Monte Carlo simulations of polyelectrolytes: Isolated fully ionized chains with screened Coulomb interactions

Abstract

We present Monte Carlo simulation results for an isolated polyelectrolyte chain where the charged groups interact via a screened Coulomb interaction of Debye–Hückel form. The chain consists of hard spheres on a backbone with fixed bond angles and either free rotation or a torsional potential that produces hindered rotation. Parameters have been chosen to roughly mimic polyacrylic acid (PAA). We give results for the mean square end-to-end distance 〈r2〉, mean square radius of gyration 〈s2〉, and finite-chain persistence length for chains of up to 320 beads and salt concentrations ranging from 0.1 to 0.0001 mol dm−3. Both 〈r2〉 and 〈s2〉 show power law behavior for chains larger than 80 beads at 0.1 mol dm−3 —the scaling exponents are intermediate between rigid rod and self-avoiding walk values.
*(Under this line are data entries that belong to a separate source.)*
Lemma scan_buckets_bad_entry (name region : pyvalue) (good rest : list pyvalue)
    (bad : pyvalue) :
  forallb is_object good = true ->
  existsb (is_named name) good = false ->
  is_object bad = false ->
  scan_buckets name region (List.app good (bad :: rest)) =
  Raises (Exn AttributeError (no_get bad)).
Proof.
  induction good as [|g good IH]; simpl; intros Hgood Hex Hbad.
  - destruct bad; try reflexivity; discriminate.
  - apply andb_true_iff in Hgood; destruct Hgood as [Hg Hgood].
    apply orb_false_iff in Hex; destruct Hex as [Hno Hex].
    destruct g as [| | | | |d]; try discriminate.
    unfold is_named in Hno; simpl in Hno; simpl; rewrite Hno.
    now apply IH.
Qed.

(** X7.  An entry of the listing that is not an object, met before any
    match, turns the whole answer into an error mapping, for both
    validators: the message is "JSON parsing error: " followed by the
    attribute error of calling [get] on that entry, and entries after it
    are not looked at (a match after it is not reported). *)
Theorem validate_resource_bad_entry (w : World) (params : pydict) (wanted : pyvalue)
    (returncode : Z) (out err : string) (good rest : list pyvalue) (bad : pyvalue) :
  truthy wanted = true ->
  startswith (cli_text returncode out err) "CLI Error" = false ->
  json_loads w (cli_text returncode out err) =
    Returns (PList (List.app good (bad :: rest))) ->
  is_object bad = false ->
  (lookup "cidr" params = Some wanted ->
   subprocess_run w (vpc_argv w) = Exited returncode out err ->
   forallb is_network good = true ->
   existsb (has_subnet wanted) good = false ->
   result_of (validate_resource w (PStr "vpc") params) =
   Returns (parsing_error (no_get bad))) /\
  (forall region,
   lookup "name" params = Some wanted ->
   dict_get params "region" (PStr "fr-par") = PStr region ->
   subprocess_run w (bucket_argv region) = Exited returncode out err ->
   forallb is_object good = true ->
   existsb (is_named wanted) good = false ->
   result_of (validate_resource w (PStr "bucket") params) =
   Returns (parsing_error (no_get bad))).
Proof.
  intros Ht Hpre Hjson Hbad; split.
  - intros Hc Hrun Hgood Hex.
    unfold validate_resource; simpl py_eq; cbv iota.
    rewrite (validate_vpc_exited w params wanted returncode out err Hc Ht Hrun).
    cbv zeta; unfold result_of, fst; rewrite Hpre, Hjson; simpl.
    rewrite (scan_networks_bad_entry wanted good rest bad Hgood Hex Hbad); reflexivity.
  - intros region Hn Hreg Hrun Hgood Hex.
    unfold validate_resource; simpl py_eq; cbv iota.
    rewrite (validate_object_storage_exited w params wanted region returncode out err
               Hn Ht Hreg Hrun).
    cbv zeta; unfold result_of, fst; rewrite Hpre, Hjson; simpl.
    rewrite (scan_buckets_bad_entry wanted (PStr region) good rest bad Hgood Hex Hbad).
    reflexivity.
Qed.

Lemma validate_resource_bad_entry_witness :
  result_of (validate_resource null_first (PStr "bucket") [("name", PStr "my-bucket")]) =
  Returns (PDict [("error",
                   PStr "JSON parsing error: 'NoneType' object has no attribute 'get'")]).
Proof.
  refine (proj2 (validate_resource_bad_entry null_first [("name", PStr "my-bucket")]
                   (PStr "my-bucket") 0 null_first_text ""
                   [] [PDict [("name", PStr "my-bucket")]] PNone
                   eq_refl _ _ eq_refl) "fr-par" eq_refl eq_refl eq_refl eq_refl eq_refl);
    vm_compute; reflexivity.
Defined.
No scaling behavior can be observed at lower concentrations because of the limitations on the chain lengths that can be simulated. At 0.1 and possibly at 0.01 mol dm−3 the infinite-chain persistence length can be obtained by extrapolation of the distribution of angles of the chain bonds relative to the central bond. These values are in rough agreement with the worm-like chain calculations of Skolnick, Fixman, and Odijk. Our calculations would be expected to give larger values for the persistence length than theories which include ionic degrees of freedom, such as the Poisson–Boltzmann calculations of Le Bret and Fixman. At 0.1 mol dm−3, however, their results are larger than ours, a result we find puzzling.